EXERCISE DETAILS » When a line of the entries contains "renew", please list that line.

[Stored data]
..............................
(* ===== verification/Lifecycle.v ===== *)
(** * Starting, replacing and stopping the builder: vm/block_builder.go, vm/vm.go

    The goroutines of a builder, the channels that stop them and the ones they
    close when they are done, and the two operations that wait for them,
    [SetBlockBuilder] and [Shutdown].  A channel is only ever closed; receiving
    from it waits until it is.  What the goroutines do while they run is in
    Builder.v and Network.v. *)

From S2P Require Import Prelude.

Abbreviation chan := nat.
Inductive builder_kind := Time | Manual.

(** A goroutine: the channels of which one stops it, none for the methods of
    [ManualBuilder], which end at once, and the channel it closes at its end. *)
Record goroutine := mkGoroutine { g_stops : option (chan * chan); g_done : chan }.

(** Where the caller of [SetBlockBuilder] or [Shutdown] is. *)
Inductive control :=
  | Ready
  | Replacing (b : builder_kind) | Replacing_gossip (b : builder_kind)
  | Stopping | Stopping_gossip
  | Down
  | Crashed.   (* a channel was closed twice *)

Record life := mkLife {
  lf_closed : gset chan;
  lf_next : chan;
  lf_stop : chan;
  lf_builderStop : chan;
  lf_doneBuild : chan;
  lf_doneGossip : chan;
  lf_running : list goroutine;
  lf_control : control
}.

Definition put_control (c : control) (s : life) : life :=
  mkLife (lf_closed s) (lf_next s) (lf_stop s) (lf_builderStop s) (lf_doneBuild s) (lf_doneGossip s)
    (lf_running s) c.
Definition put_running (l : list goroutine) (s : life) : life :=
  mkLife (lf_closed s) (lf_next s) (lf_stop s) (lf_builderStop s) (lf_doneBuild s) (lf_doneGossip s)
    l (lf_control s).
(** [close(c)]; it panics on a closed channel. *)
Definition close (c : chan) (s : life) : life :=
  if decide (c ∈ lf_closed s) then put_control Crashed s
  else mkLife ({[c]} ∪ lf_closed s) (lf_next s) (lf_stop s) (lf_builderStop s) (lf_doneBuild s)
         (lf_doneGossip s) (lf_running s) (lf_control s).

(** [NewTimeBuilder] and [NewManualBuilder] take the channels of the VM as they
    are; [go vm.builder.Build()] and [go vm.builder.Gossip()]. *)
Definition loop_of (b : builder_kind) (s : life) (done : chan) : goroutine :=
  mkGoroutine (match b with Time => Some (lf_builderStop s, lf_stop s) | Manual => None end) done.
Definition spawn (b : builder_kind) (s : life) : life :=
  put_running (loop_of b s (lf_doneBuild s) :: loop_of b s (lf_doneGossip s) :: lf_running s) s.
(** [Initialize] makes the channels and starts the first builder. *)
Definition started : life := spawn Time (mkLife ∅ 4 0 1 2 3 [] Ready).
(** The second half of [SetBlockBuilder]. *)
Definition renew (b : builder_kind) (s : life) : life :=
  let n := lf_next s in
  spawn b (mkLife (lf_closed s) (n + 3) (lf_stop s) (n + 2) n (n + 1) (lf_running s) (lf_control s)).

(** Whether the [select] of a goroutine can take a branch that returns. *)
Definition can_end (g : goroutine) (s : life) : Prop :=
  match g_stops g with
  | Some (builderStop, stop) => builderStop ∈ lf_closed s \/ stop ∈ lf_closed s
  | None => True
  end.

(** The calls come from the engine, one at a time, and [Shutdown] is the last. *)
Inductive call : life -> life -> Prop :=
  | call_SetBlockBuilder b s : lf_control s = Ready ->
      call s (close (lf_builderStop s) (put_control (Replacing b) s))
  | call_Shutdown s : lf_control s = Ready ->
      call s (close (lf_stop s) (put_control Stopping s)).
(** What then happens of itself. *)
Inductive own : life -> life -> Prop :=
  | own_end g l l' s : lf_running s = l ++ g :: l' -> can_end g s ->
      own s (close (g_done g) (put_running (l ++ l') s))
  | own_built b s : lf_control s = Replacing b -> lf_doneBuild s ∈ lf_closed s ->
      own s (put_control (Replacing_gossip b) s)
  | own_replaced b s : lf_control s = Replacing_gossip b -> lf_doneGossip s ∈ lf_closed s ->
      own s (renew b (put_control Ready s))
  | own_stopped s : lf_control s = Stopping -> lf_doneBuild s ∈ lf_closed s ->
      own s (put_control Stopping_gossip s)
  | own_down s : lf_control s = Stopping_gossip -> lf_doneGossip s ∈ lf_closed s ->
      own s (put_control Down s).
Definition life_step (s s' : life) : Prop := call s s' \/ own s s'.
Definition lives (s : life) : Prop := rtc life_step started s.

(** ** The state of consensus: [SetState] *)
Inductive snow_State := Bootstrapping | NormalOp | UnknownState.
Definition onBootstrapStarted (bootstrapped : bool) : bool := false.
Definition onNormalOperationsStarted (bootstrapped : bool) : bool :=
  if bootstrapped then bootstrapped else true.
Definition SetState (state : snow_State) (bootstrapped : bool) : bool * result unit :=
  match state with
  | Bootstrapping => (onBootstrapStarted bootstrapped, inr tt)
  | NormalOp => (onNormalOperationsStarted bootstrapped, inr tt)
  | UnknownState => (bootstrapped, inl (ExtError "unknown state"))
  end.

(** ** The goroutines of the builder *)

Definition left_of (b : builder_kind) (s : life) (done : chan) : list goroutine :=
  if decide (done ∈ lf_closed s) then [] else [loop_of b s done].

(** Only the goroutines of the builder in place run, each until it has closed its
    channel; what is closed fits the caller. *)
Record life_inv (s : life) : Prop := {
  li_running : exists b, lf_running s ≡ₚ left_of b s (lf_doneBuild s) ++ left_of b s (lf_doneGossip s);
  li_fresh c : c ∈ lf_closed s \/ c ∈ [lf_stop s; lf_builderStop s; lf_doneBuild s; lf_doneGossip s] ->
    (c < lf_next s)%nat;
  li_distinct : NoDup [lf_stop s; lf_builderStop s; lf_doneBuild s; lf_doneGossip s];
  li_control : match lf_control s with
    | Ready => lf_stop s ∉ lf_closed s /\ lf_builderStop s ∉ lf_closed s
    | Replacing _ => lf_stop s ∉ lf_closed s /\ lf_builderStop s ∈ lf_closed s
    | Replacing_gossip _ => lf_stop s ∉ lf_closed s /\ lf_builderStop s ∈ lf_closed s /\ lf_doneBuild s ∈ lf_closed s
    | Stopping => lf_stop s ∈ lf_closed s
    | Stopping_gossip => lf_stop s ∈ lf_closed s /\ lf_doneBuild s ∈ lf_closed s
    | Down => lf_stop s ∈ lf_closed s /\ lf_doneBuild s ∈ lf_closed s /\ lf_doneGossip s ∈ lf_closed s
    | Crashed => False
    end
}.

Definition closing (c : chan) (s : life) : life :=
  mkLife ({[c]} ∪ lf_closed s) (lf_next s) (lf_stop s) (lf_builderStop s) (lf_doneBuild s)
    (lf_doneGossip s) (lf_running s) (lf_control s).
Lemma close_open c s : c ∉ lf_closed s -> close c s = closing c s.
Proof. intros Hc. unfold close. by rewrite decide_False. Qed.
Lemma left_of_closing b c s done : done <> c -> left_of b (closing c s) done = left_of b s done.
Proof.
  intros Hne. unfold left_of. cbn [closing lf_closed lf_builderStop lf_stop].
  destruct (decide (done ∈ lf_closed s)) as [Hin|Hno]; [rewrite decide_True|rewrite decide_False]; set_solver.
Qed.
Lemma left_of_closed b s done : done ∈ lf_closed s -> left_of b s done = [].
Proof. intros Hin. unfold left_of. by rewrite decide_True. Qed.

Lemma started_inv : life_inv started.
Proof.
  split; cbn.
  - exists Time. unfold left_of. cbn. by rewrite !decide_False by set_solver.
  - intros c [Hc|Hc]; [set_solver|]. repeat (apply elem_of_cons in Hc as [->|Hc]; [lia|]). by apply elem_of_nil in Hc.
  - apply (bool_decide_eq_true_1 _). vm_compute. reflexivity.
  - set_solver.
Qed.

Ltac distinct H := cbn in H; rewrite !NoDup_cons in H; set_solver.

Lemma call_inv s s' : life_inv s -> call s s' -> life_inv s'.
Proof.
  intros [[b Hr] Hf Hd Hc] Hcall. inversion Hcall as [k s0 Hready Heq1 Heq2|s0 Hready Heq1 Heq2]; subst s0;
    clear Hcall Heq2; rewrite Hready in Hc; destruct Hc as [Hstop Hbs].
  - rewrite close_open by done. split.
    + exists b. rewrite !left_of_closing by distinct Hd. exact Hr.
    + cbn. intros c Hin. apply Hf. set_solver.
    + exact Hd.
    + cbn. split; [|set_solver]. cbn in Hd. rewrite !NoDup_cons in Hd. set_solver.
  - rewrite close_open by done. split.
    + exists b. rewrite !left_of_closing by distinct Hd. exact Hr.
    + cbn. intros c Hin. apply Hf. set_solver.
    + exact Hd.
    + cbn. set_solver.
Qed.

(** A goroutine that runs is of the builder in place and its channel is open; the
    other one, if it runs, goes on. *)
Lemma running_goroutine b g rest s :
  g :: rest ≡ₚ left_of b s (lf_doneBuild s) ++ left_of b s (lf_doneGossip s) ->
  exists done other, (done = lf_doneBuild s /\ other = lf_doneGossip s \/ done = lf_doneGossip s /\ other = lf_doneBuild s) /\
    g = loop_of b s done /\ done ∉ lf_closed s /\ rest ≡ₚ left_of b s other.
Proof.
  intros Hr. unfold left_of in *.
  destruct (decide (lf_doneBuild s ∈ lf_closed s)) as [HB|HB], (decide (lf_doneGossip s ∈ lf_closed s)) as [HG|HG]; cbn [app] in Hr.
  - by apply Permutation_nil_r in Hr.
  - apply Permutation_singleton_r in Hr. injection Hr as -> ->. exists (lf_doneGossip s), (lf_doneBuild s).
    rewrite decide_True by done. split_and!; [by right|done..].
  - apply Permutation_singleton_r in Hr. injection Hr as -> ->. exists (lf_doneBuild s), (lf_doneGossip s).
    rewrite decide_True by done. split_and!; [by left|done..].
  - assert (g ∈ [loop_of b s (lf_doneBuild s); loop_of b s (lf_doneGossip s)]) as Hg by (rewrite <- Hr; left).
    apply elem_of_cons in Hg as [->|Hg]; [|apply list_elem_of_singleton in Hg as ->].
    + exists (lf_doneBuild s), (lf_doneGossip s). rewrite decide_False by done.
      apply Permutation_cons_inv in Hr. split_and!; [by left|done..].
    + exists (lf_doneGossip s), (lf_doneBuild s). rewrite decide_False by done.
      rewrite Permutation_swap in Hr. apply Permutation_cons_inv in Hr. split_and!; [by right|done..].
Qed.

Lemma end_inv g l l' s :
  life_inv s -> lf_running s = l ++ g :: l' -> life_inv (close (g_done g) (put_running (l ++ l') s)).
Proof.
  intros [[b Hr] Hf Hd Hc] Hl. rewrite Hl, <- Permutation_middle in Hr.
  destruct (running_goroutine _ _ _ _ Hr) as (done & other & Hwhich & -> & Hopen & Hrest). cbn [loop_of g_done].
  assert (done ∈ [lf_doneBuild s; lf_doneGossip s] /\ other <> done /\ done <> lf_stop s /\ done <> lf_builderStop s)
    as (Hin & Hne & Hns & Hnb).
  { destruct Hwhich as [[-> ->]|[-> ->]]; split_and!; try set_solver; distinct Hd. }
  rewrite close_open by done. split.
  - exists b. cbn [closing put_running lf_running lf_doneBuild lf_doneGossip]. etrans; [exact Hrest|].
    assert (left_of b (closing done (put_running (l ++ l') s)) done = []) as Hdone by (apply left_of_closed; cbn; set_solver).
    assert (left_of b (closing done (put_running (l ++ l') s)) other = left_of b s other) as Hother by (by rewrite left_of_closing).
    destruct Hwhich as [[-> ->]|[-> ->]]; rewrite Hdone, Hother; by rewrite ?app_nil_r.
  - cbn. intros c Hcc. apply Hf. set_solver.
  - exact Hd.
  - cbn. destruct (lf_control s); set_solver.
Qed.

Lemma own_inv s s' : life_inv s -> own s s' -> life_inv s'.
Proof.
  intros Hinv Hown. destruct Hown as [g l l' s Hl _|b s Hctl Hdone|b s Hctl Hdone|s Hctl Hdone|s Hctl Hdone].
  { by apply end_inv. }
  all: destruct Hinv as [Hr Hf Hd Hc]; rewrite Hctl in Hc.
  2: { (* a new builder *)
    destruct Hc as (Hstop & Hbs & Hbuild). destruct Hr as [k Hr]. rewrite !left_of_closed in Hr by done.
    apply Permutation_nil_r in Hr.
    assert (forall c, (lf_next s <= c)%nat -> c ∉ lf_closed s) as Hfresh.
    { intros c Hle Hin. specialize (Hf c (or_introl Hin)). lia. }
    pose proof (Hf (lf_stop s) ltac:(right; left)) as Hlt. split; cbn.
    - exists b. rewrite Hr. unfold left_of. cbn. by rewrite !decide_False by (apply Hfresh; lia).
    - intros c [Hin|Hin]; [specialize (Hf c (or_introl Hin)); lia|].
      repeat (apply elem_of_cons in Hin as [->|Hin]; [lia|]). by apply elem_of_nil in Hin.
    - rewrite !NoDup_cons, !not_elem_of_cons. split_and!; try lia; try apply not_elem_of_nil. apply NoDup_nil_2.
    - split; [done|]. apply Hfresh. lia. }
  all: split; cbn; [exact Hr|exact Hf|exact Hd|set_solver].
Qed.
Lemma lives_inv s : lives s -> life_inv s.
Proof.
  intros Hl. apply rtc_ind_r with (P := life_inv) (x := started) in Hl; [done|apply started_inv|].
  intros s1 s2 _ [Hcall|Hown] Hinv; [by eapply call_inv|by eapply own_inv].
Qed.

(** ** Nobody waits for ever *)

Definition waits (c : control) : bool :=
  match c with Ready | Down | Crashed => false | _ => true end.
(** The steps that are left until the caller returns. *)
Definition to_go (s : life) : nat :=
  length (lf_running s) + match lf_control s with
    | Replacing _ => 5 | Replacing_gossip _ => 4 | Stopping => 3 | Stopping_gossip => 2 | _ => 0 end.

Lemma waiting_progress s : life_inv s -> waits (lf_control s) = true -> exists s', own s s'.
Proof.
  intros [[b Hr] _ _ Hc] Hw.
  assert (forall done, done = lf_doneBuild s \/ done = lf_doneGossip s -> lf_stop s ∈ lf_closed s \/ lf_builderStop s ∈ lf_closed s ->
    done ∈ lf_closed s \/ exists s', own s s') as Hend.
  { intros done Hwhich Hclosed. destruct (decide (done ∈ lf_closed s)) as [Hin|Hno]; [by left|right].
    assert (loop_of b s done ∈ lf_running s) as Hin.
    { rewrite Hr. destruct Hwhich as [->| ->]; unfold left_of; rewrite elem_of_app;
        [left|right]; rewrite decide_False by done; left. }
    apply list_elem_of_split in Hin as (l & l' & Hl). eexists. apply own_end; [exact Hl|].
    unfold can_end. destruct b; cbn; [destruct Hclosed; auto|done]. }
  destruct (lf_control s) as [|k|k| | | |] eqn:Hctl; try done.
  - destruct (Hend _ (or_introl eq_refl) (or_intror (proj2 Hc))) as [Hin|]; [|done]. eexists. by eapply own_built.
  - destruct (Hend _ (or_intror eq_refl) (or_intror (proj1 (proj2 Hc)))) as [Hin|]; [|done]. eexists. by eapply own_replaced.
  - destruct (Hend _ (or_introl eq_refl) (or_introl Hc)) as [Hin|]; [|done]. eexists. by eapply own_stopped.
  - destruct (Hend _ (or_intror eq_refl) (or_introl (proj1 Hc))) as [Hin|]; [|done]. eexists. by eapply own_down.
Qed.
Lemma own_decreases s s' : life_inv s -> own s s' -> (to_go s' < to_go s)%nat.
Proof.
  intros Hinv Hown. destruct Hown as [g l l' s Hl _|b s Hctl Hdone|b s Hctl Hdone|s Hctl Hdone|s Hctl Hdone].
  - pose proof Hinv as [[b Hr] _ _ _]. rewrite Hl, <- Permutation_middle in Hr.
    destruct (running_goroutine _ _ _ _ Hr) as (done & other & _ & -> & Hopen & _).
    cbn [loop_of g_done]. rewrite close_open by done. unfold to_go. cbn. rewrite Hl, !length_app. cbn. lia.
  - unfold to_go. rewrite Hctl. cbn. lia.
  - unfold to_go. rewrite Hctl. cbn. lia.
  - unfold to_go. rewrite Hctl. cbn. lia.
  - unfold to_go. rewrite Hctl. cbn. lia.
Qed.

(** C22: Whatever the order in which goroutines end and calls are made, one at a time
    and with the shutdown last: no channel is closed twice; who waits for the
    goroutines of a builder does not wait for ever, since there is a step to take
    and every run of steps is bounded; and after a shutdown no goroutine is left,
    after a replacement those of one builder. *)
Theorem builder_is_replaced_and_stopped s :
  lives s ->
  lf_control s <> Crashed /\
  (waits (lf_control s) = true -> exists s', own s s') /\
  (forall n s', nsteps own n s s' -> (n <= to_go s)%nat) /\
  (lf_control s = Down -> lf_running s = []) /\
  (length (lf_running s) <= 2)%nat.
Proof.
  intros Hl%lives_inv. split_and!.
  - intros Hctl. destruct Hl as [_ _ _ Hc]. by rewrite Hctl in Hc.
  - by apply waiting_progress.
  - intros n. revert s Hl. induction n as [|n IH]; intros s Hl s' Hrun; [lia|].
    inversion Hrun as [|? ? s1 ? Hown Hrest]; subst. pose proof (own_decreases _ _ Hl Hown).
    specialize (IH s1 (own_inv _ _ Hl Hown) s' Hrest). lia.
  - intros Hctl. destruct Hl as [[b Hr] _ _ Hc]. rewrite Hctl in Hc. destruct Hc as (_ & HB & HG).
    rewrite !left_of_closed in Hr by done. by apply Permutation_nil_r in Hr.
  - destruct Hl as [[b Hr] _ _ _]. rewrite Hr, length_app. unfold left_of. repeat case_decide; cbn; lia.
Qed.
..............................
ANSWER FOR THE TASK »
Definition renew (b : builder_kind) (s : life) : life :=
      own s (renew b (put_control Ready s))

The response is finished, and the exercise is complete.